Relationship between 24- hour Holter variables, chest discomfort and syncope: Does age matter?
Author(s) -
Samir K. Saha,
Anatoli Kiotsekoglou,
Erling Englund,
Jonas Appelberg
Publication year - 2015
Publication title -
international cardiovascular forum journal
Language(s) - English
Resource type - Journals
eISSN - 2410-2636
pISSN - 2409-3424
DOI - 10.17987/icfj.v1i2.28
Subject(s) - palpitations , medicine , syncope (phonology) , ambulatory , cardiology , atrial fibrillation , holter monitor , incidence (geometry) , heart rate , ambulatory ecg , anesthesia , pediatrics , electrocardiography , blood pressure , physics , optics
One hundred and forty four ambulatory, non-emergent human subjects from 20-88 years of age were investigated following routine 24 hour Holter monitoring referred by primary and tertiary care centers primarily for evaluation of palpitations and syncope. The patients were grouped into 3 different age categories: A) 20-59 years of age (16%), B) 60-69 years of age (26.4%) and C) > 70 years of age (57.6%). Heart rate profile, RR intervals, symptoms, frequency of premature supra ventricular and ventricular complexes were registered. The data show that though the occurrence and frequency of premature atrial and ventricular contractions over a period of 24 hours did not differ between the groups, the younger subjects documented more subjective discomforts during the Holter monitoring. Extra-systoles in excess of 1000 beats / 24 hour occured incessantly throughout the registration. Patients with syncope and those without did not differ as regards the Holter variables.

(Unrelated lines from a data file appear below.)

Definition restartQuotas (W : Env) (m : sub_row) (versionID : uuid) (start cycleEnd : Time) (kind : string) : SM () :=
  v ← lift (versionFor W (s_PlanID m) versionID);
  before ← rebuildQuotas W m (withKind v kind) start cycleEnd;
  logResets W m before ResetRenewal None "".

Definition Renew (W : Env) (inTx : bool) (now : Time) (in_ : Renewal) : SM RenewalResult :=
  _ ← lift (validatePrice (rn_Price in_));
  _ ← lift (validateActor (rn_Actor in_));
  if IsZeroTime (rn_PaidAt in_) then fail ErrInternal
  else
  tx inTx (
    m ← lockOwned (rn_SubscriptionID in_) (Some (rn_UserID in_));
    if bool_decide (state_of m now = StateEnded) then fail ErrRenewalWindowClosed
    else
      plan ← lift (planOf W (s_PlanID m));
      if String.eqb (pl_Kind plan) KindOneTime then fail ErrRenewOneTime
      else
        let paidAt := Truncate (rn_PaidAt in_) Microsecond in
        let '(base, restart) := RenewalBase (s_PeriodEnd m) paidAt (rn_OrderCreatedAt in_) in
        let end_ := PeriodEndFor base (p_Snap (rn_Price in_)) in
        let from := if restart then StatusExpired else s_Status m in
        let versionID := if restart then default (s_PlanVersionID m) (pl_CurrentVersionID plan)
                         else s_PlanVersionID m in
        let cols r :=
          let r := set_end end_ (snapshotCols (rn_Price in_) (s_PriceID m) r) in
          if restart then set_version (default (s_PlanVersionID r) (pl_CurrentVersionID plan)) (set_start paidAt r)
          else r in
        _ ← transition W m StatusActive (Some (p_Amount (rn_Price in_))) cols;
        _ ← (if restart then restartQuotas W m versionID paidAt end_ (pl_Kind plan) else mret ());
        _ ← writeEvent W (s_ID m) EventRenewed (Some from) StatusActive (rn_Actor in_) (rn_OrderID in_)
              [("source", PStr (rn_Source in_)); ("restart", PBool restart);
               ("previous_end", PTime (s_PeriodEnd m)); ("period_end", PTime end_)];
        _ ← notifyRoster [s_ID m];
        mret (mkRenewalResult (s_ID m) from restart (s_PeriodEnd m) end_)).

(** * Extension (extend.go) *)

Record Extension := mkExtension {
  ex_SubscriptionID : uuid; ex_UserID : option uuid; ex_Days : Z; ex_Actor : Actor; ex_Source : string; ex_Reason : string }.

(** The note of a rescue's reset log. *)
Definition rescueResetNote : string :=
  "救回已过期订阅，日 / 月配额从今天重新起算".

(** One quota row of the loop: what happens to it. *)
Inductive extend_action := ExtendCycle (limit : option Z) (add : Z) | ExtendRestart | ExtendKeep.

Definition extend_case (prev : Time) (rescued lapsed : bool) (days : Z) (cycle : Duration) (q : quota_row) : extend_action :=
  if String.eqb (q_Period q) PeriodCycle && bool_decide (q_PeriodEnd q = Some prev) then
    match q_LimitValue q with
    | Some l =>
        if rescued then
          let add := ProratedQuota l days cycle in
          if (0 <? add) && (add <=? MaxInt64 - l) then ExtendCycle (Some (l + add)) add else ExtendCycle None 0
        else ExtendCycle None 0
    | None => ExtendCycle None 0
    end
  else if lapsed && (String.eqb (q_Period q) PeriodDay || String.eqb (q_Period q) PeriodMonth) then ExtendRestart
  else ExtendKeep.

Definition extend_cols (now end_ : Time) (a : extend_action) (q : quota_row) : quota_row :=
  match a with
  | ExtendCycle (Some l) _ => set_qlimit (Some l) (set_qend (Some end_) q)
  | ExtendCycle None _ => set_qend (Some end_) q
  | ExtendRestart => set_qconsumed 0 (set_qperiod now (QuotaPeriodEnd (q_Period q) now end_) q)
  | ExtendKeep => q
  end.

Fixpoint extend_loop (prev now end_ : Time) (rescued lapsed : bool) (days : Z) (cycle : Duration)
    (rows : list quota_row) (prorated : gmap string Z) (reset : list quota_row) : SM (gmap string Z * list quota_row) :=
  match rows with
  | [] => mret (prorated, reset)
  | q :: rows' =>
      let a := extend_case prev rescued lapsed days cycle q in
      match a with
      | ExtendKeep => extend_loop prev now end_ rescued lapsed days cycle rows' prorated reset
      | ExtendRestart =>
          _ ← map_err subErr (UpdateQuota (q_ID q) (extend_cols now end_ a));
          extend_loop prev now end_ rescued lapsed days cycle rows' prorated (reset ++ [q])%list
      | ExtendCycle l add =>
          _ ← map_err subErr (UpdateQuota (q_ID q) (extend_cols now end_ a));
          extend_loop prev now end_ rescued lapsed days cycle rows'
            (match l with
             | Some _ => <[q_Metric q := wrap64 (default 0 (prorated !! q_Metric q) + add)]> prorated
             | None => prorated
             end) reset
      end
  end.

Definition Extend (W : Env) (inTx : bool) (now : Time) (in_ : Extension) : SM ExtensionResult :=
  if (ex_Days in_ <? 1) || (maxExtendDays <? ex_Days in_) then fail (ErrInvalid "days")
  else
  _ ← lift (validateActor (ex_Actor in_));
  ra ← (if String.eqb (ex_Source in_) ExtendSourceGiftCard then mret (ResetGiftCard, None)
        else if String.eqb (ex_Source in_) ExtendSourceAdmin then
          if negb (String.eqb (act_Kind (ex_Actor in_)) ActorAdmin) then fail ErrInternal
          else mret (ResetManual, act_ID (ex_Actor in_))
        else fail ErrInternal);
  tx inTx (
    m ← lockOwned (ex_SubscriptionID in_) (ex_UserID in_);
    if bool_decide (state_of m now = StateEnded) then fail ErrExtendWindowClosed
    else
      let prev := s_PeriodEnd m in
      let '(base, lapsed) := ExtendBase prev now in
      let rescued := lapsed || String.eqb (s_Status m) StatusExpired in
      let end_ := Truncate (AddDate base 0 0 (ex_Days in_)) Microsecond in
      let cols r := let r := set_end end_ r in if lapsed then set_start now r else r in
      _ ← transition W m StatusActive None cols;
      rows ← map_err subErr (QuotasBySubscriptions [s_ID m]);
      let cycle := CycleLength now (s_Interval m) (s_IntervalCount m) in
      pr ← extend_loop prev now end_ rescued lapsed (ex_Days in_) cycle rows ∅ [];
      _ ← logResets W m pr.2 ra.1 ra.2 rescueResetNote;
      _ ← writeEvent W (s_ID m) EventExtended (Some (s_Status m)) StatusActive (ex_Actor in_) None
            ([("source", PStr (ex_Source in_)); ("days", PInt (ex_Days in_)); ("previous_end", PTime prev);
              ("period_end", PTime end_); ("rescued", PBool rescued); ("restart", PBool lapsed)] ++
             (if bool_decide (pr.1 = ∅) then [] else [("prorated", PCounts (map_to_list pr.1))]) ++
             (if String.eqb (ex_Reason in_) "" then [] else [("reason", PStr (ex_Reason in_))]))%list;
      _ ← notifyRoster [s_ID m];
      mret (mkExtensionResult (s_ID m) (s_UserID m) (s_Status m) rescued lapsed prev end_ pr.1)).

(** * Stacking (stack.go) *)

Record Stacking := mkStacking {
  sk_SubscriptionID : uuid; sk_UserID : uuid; sk_PlanVersionID : uuid; sk_Price : Price; sk_PaidAt : Time;
  sk_OrderID : option uuid; sk_GiftCodeID : option uuid; sk_Actor : Actor; sk_Source : string }.

(** The first traffic row of the [total] period. *)
Definition total_traffic (q : quota_row) : bool :=
  String.eqb (q_Metric q) MetricTraffic && String.eqb (q_Period q) PeriodTotal.

Definition stack_quota (now : Time) (m : sub_row) (def : option QuotaDef) (found : option quota_row) : SM () :=
  match found with
  | Some q =>
      match q_LimitValue q with
      | None => mret ()
      | Some l =>
          match def ≫= qd_Limit with
          | Some d => map_err subErr (UpdateQuota (q_ID q) (set_qlimit (Some (saturatedAdd l d))))
          | None => map_err subErr (UpdateQuota (q_ID q) (set_qlimit None))
          end
      end
  | None =>
      match def with
      | None => mret ()
      | Some d => map_err subErr (InsertQuotas
                    [mkQuotaRow uuid_Nil (s_ID m) MetricTraffic PeriodTotal now None (qd_Limit d) 0 0])
      end
  end.

Definition exactly_one (a b : option uuid) : bool := negb (Bool.eqb (bool_decide (a = None)) (bool_decide (b = None))).

Definition Stack (W : Env) (inTx : bool) (wall now : Time) (in_ : Stacking) : SM RenewalResult :=
  _ ← lift (validatePrice (sk_Price in_));
  _ ← lift (validateActor (sk_Actor in_));
  if IsZeroTime (sk_PaidAt in_) then fail ErrInternal
  else if negb (exactly_one (sk_OrderID in_) (sk_GiftCodeID in_)) then fail ErrInternal
  else if negb (String.eqb (Interval (p_Snap (sk_Price in_))) "one_time") then fail ErrStackNotOneTime
  else
  tx inTx (
    m ← lockOwned (sk_SubscriptionID in_) (Some (sk_UserID in_));
    if bool_decide (state_of m now = StateEnded) then fail ErrRenewalWindowClosed
    else
      plan ← lift (planOf W (s_PlanID m));
      if negb (String.eqb (pl_Kind plan) KindOneTime) then fail ErrStackNotOneTime
      else
        v0 ← lift (versionFor W (s_PlanID m) (sk_PlanVersionID in_));
        let v := withKind v0 (pl_Kind plan) in
        let end_ := StackEnd wall (s_PeriodEnd m) now (p_Snap (sk_Price in_)) in
        let cols r := set_version (sk_PlanVersionID in_) (set_end end_ (snapshotCols (sk_Price in_) (s_PriceID m) r)) in
        _ ← transition W m StatusActive (Some (p_Amount (sk_Price in_))) cols;
        rows ← map_err subErr (QuotasBySubscriptions [s_ID m]);
        _ ← stack_quota now m (quotaDef v MetricTraffic PeriodTotal) (List.find total_traffic rows);
        _ ← writeEvent W (s_ID m) EventRenewed (Some (s_Status m)) StatusActive (sk_Actor in_) (sk_OrderID in_)
              ([("mode", PStr "stack"); ("source", PStr (sk_Source in_)); ("restart", PBool false);
                ("previous_end", PTime (s_PeriodEnd m)); ("period_end", PTime end_);
                ("plan_version_id", PID (sk_PlanVersionID in_))] ++
               match sk_GiftCodeID in_ with Some g => [("gift_card_code_id", PID g)] | None => [] end)%list;
        _ ← notifyRoster [s_ID m];
        mret (mkRenewalResult (s_ID m) (s_Status m) false (s_PeriodEnd m) end_)).

(** * Plan change (plan_change.go) *)

Record PlanChange := mkPlanChange {
  pc_SubscriptionID : uuid; pc_UserID : uuid; pc_PlanID : uuid; pc_PlanVersionID : uuid; pc_Price : Price;
  pc_OrderID : option uuid; pc_GiftCodeID : option uuid; pc_Actor : Actor }.

Definition ChangePlan (W : Env) (inTx : bool) (now : Time) (in_ : PlanChange) : SM PlanChangeResult :=
  _ ← lift (validatePrice (pc_Price in_));
  _ ← lift (validateActor (pc_Actor in_));
  if negb (exactly_one (pc_OrderID in_) (pc_GiftCodeID in_)) then fail ErrInternal
  else
  v0 ← lift (versionFor W (pc_PlanID in_) (pc_PlanVersionID in_));
  plan ← lift (planOf W (pc_PlanID in_));
  let v := withKind v0 (pl_Kind plan) in
  tx inTx (
    m ← lockOwned (pc_SubscriptionID in_) (Some (pc_UserID in_));
    if bool_decide (state_of m now = StateEnded) then fail ErrRenewalWindowClosed
    else
      let end_ := PeriodEndFor now (p_Snap (pc_Price in_)) in
      let cols r := set_end end_ (set_start now (set_plan (pc_PlanID in_) (pc_PlanVersionID in_)
                      (snapshotCols (pc_Price in_) None r))) in
      _ ← transition W m StatusActive (Some (p_Amount (pc_Price in_))) cols;
      before ← rebuildQuotas W m v now end_;
      _ ← logResets W m before ResetPlanChange None "";
      _ ← writeEvent W (s_ID m) EventPlanChanged (Some (s_Status m)) StatusActive (pc_Actor in_) (pc_OrderID in_)
            ([("from_plan_id", PID (s_PlanID m)); ("from_plan_version_id", PID (s_PlanVersionID m));
              ("to_plan_id", PID (pc_PlanID in_)); ("to_plan_version_id", PID (pc_PlanVersionID in_));
              ("previous_end", PTime (s_PeriodEnd m)); ("period_end", PTime end_)] ++
             match pc_GiftCodeID in_ with
             | Some g => [("source", PStr "gift_card"); ("gift_card_code_id", PID g)]
             | None => [("source", PStr "order")]
             end)%list;
      _ ← notifyRoster [s_ID m];
      mret (mkPlanChangeResult (s_ID m) (s_PlanID m) (s_PlanVersionID m) (s_Status m) (s_PeriodEnd m) end_)).

(** * Bonus traffic (bonus.go) *)

Record BonusGrant := mkBonus {
  bg_SubscriptionID : uuid; bg_UserID : option uuid; bg_Bytes : Z; bg_Source : string;
  bg_ActorID : option uuid; bg_Note : string }.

However, subjects with atrial fibrillation had acceptable rate control and had significantly lower incidence of syncope than those with sinus rhythm. The findings suggest that in a county setting, Holter monitoring for evaluation of syncope may not be the first hand mode of investigation in a non emergent setting. On the contrary, the modality appears to be valuable for monitoring patients with atrial fibrillation. Even mild symptoms in the elderly population may warrant closer clinical follow up to prevent cardiac events and/or syncope leading to serious physical injury.